#K3496. Palindromic Partitioning
Palindromic Partitioning
Palindromic Partitioning
Given a string \( s \), your task is to determine the minimum number of cuts required to partition the string such that every substring is a palindrome.
A string is a palindrome if it reads the same backward as forward. Formally, a substring \( s[i \ldots j] \) is a palindrome if:
\( s[i] = s[j] \) for all valid indices and recursively the inner substring is also a palindrome.
For example:
- For \( s = \texttt{aab} \), one optimal partition is \( \texttt{aa} | \texttt{b} \) with exactly one cut.
- For \( s = \texttt{a} \), the string is already a palindrome so no cut is needed (0 cuts).
- For \( s = \texttt{abc} \), the optimal partition is \( \texttt{a} | \texttt{b} | \texttt{c} \) which requires 2 cuts.

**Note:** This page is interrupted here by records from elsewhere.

(** The row's key and its debit, after the posting. *)
Definition debited (w : Wallet) (row : WalletLedger) (db : Db) : Prop :=
  l_wallet_id row = w_id w ∧ l_amount_vnd row = - rv_fee_vnd reg ∧
  by_reference reservation_fee (strip (uuid_str id)) db = Some row ∧
  (funds W L db ∨ funds (alter (set_w_balance_vnd (w_balance_vnd w - rv_fee_vnd reg)) (w_id w) W) (L ++ [row]) db).

Lemma h_debit w r :
  W !! w_id w = Some w →
  hoare (λ db, known id r any db ∧ funds W L db)
    (ghi_so_cai (w_id w) reservation_fee (- rv_fee_vnd reg) "reservation" (uuid_str id) None)
    (λ row db, known id r any db ∧ debited w row db).
Proof.
  intros Hw db row db' Hok [Hk [HW HL]] H.
  destruct (h_quiet (known id r any) _ (quiet_ghi_so_cai _ _ _ _ _ _) (stable_known _ _ _) db row db' Hok Hk H) as [G Hk'].
  split; [done|]. split; [done|]. apply ghi_so_cai_key in H as (Hkey & H1 & H2 & [[-> _]|(_ & -> & w2 & Hw2 & Hb)]).
  - split_and!; [done..|]. by left.
  - rewrite HW, Hw in Hw2. injection Hw2 as <-. split_and!; [done..|]. right.
    split; simpl; [rewrite H1, Hb, HW|rewrite HL]; done.
Qed.

(** Neither the ledger nor the wallets are touched by what follows. *)
Lemma keeps_debited w row (m : Tx ()) :
  (∀ W L, keeps (funds W L) m) → keeps (debited w row) m.
Proof.
  intros Hm db (H1 & H2 & H3 & H4). destruct (Hm _ _ db (conj eq_refl eq_refl)) as [E1 E2].
  split_and!; [done..|unfold by_reference; by rewrite E2|]. unfold funds. by rewrite E1, E2.
Qed.

Lemma h_charge w row r :
  W !! w_id w = Some w → w_driver_id w = rv_driver_id reg → w_status w = active →
  no_show point station ba now reg → rv_fee_decision r ≠ fee_legacy_exempt →
  hoare (λ db, known id r any db ∧ debited w row db)
    (update_reservation id (set_rv_fee_ledger_id (Some (l_id row)));; decide_fee id fee_charged "no_show" now) settles.
Proof.
  intros Hw Hd Hs Hn Hl. eapply h_bind.
  { apply h_frame; [eapply h_update; [reflexivity|evolve]|]. apply keeps_debited. intros W' L'. by apply keeps_modify. }
  intros u. eapply h_post.
  2: { apply h_frame; [by apply h_decide|]. apply keeps_debited. intros W' L'. apply funds_decide. }
  intros v db [(r' & Hi & Hk) (H1 & H2 & H3 & H4)]. exists r'. split; [done|]. right.
  assert (rv_fee_decision r' = fee_charged ∧ rv_fee_ledger_id r' = Some (l_id row)) as [Hc Hi'].
  { by destruct Hi as [[-> ?]| ->]. }
  split_and!; [done..|]. exists w, row. split_and!; done.
Qed.
End settle.

(** ** Runs *)

Section runs.
Context {dep : Deployment} (tag_hash : string → string).
Context (request_digest : Z → option Z → option (option Z * option Z) → string).
Context (timeout : Z).

(** The database, and what was sent and not yet concluded. *)
Definition World : Type := Db * list Delivery.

This problem requires a dynamic programming approach to check for palindromic substrings and then compute the minimum cuts needed.
inputFormat
The input is provided via standard input (stdin) and consists of a single line containing the string \( s \). The string \( s \) will contain only lowercase English letters.
outputFormat
Output a single integer to standard output (stdout) representing the minimum number of cuts required to partition the input string such that every substring is a palindrome.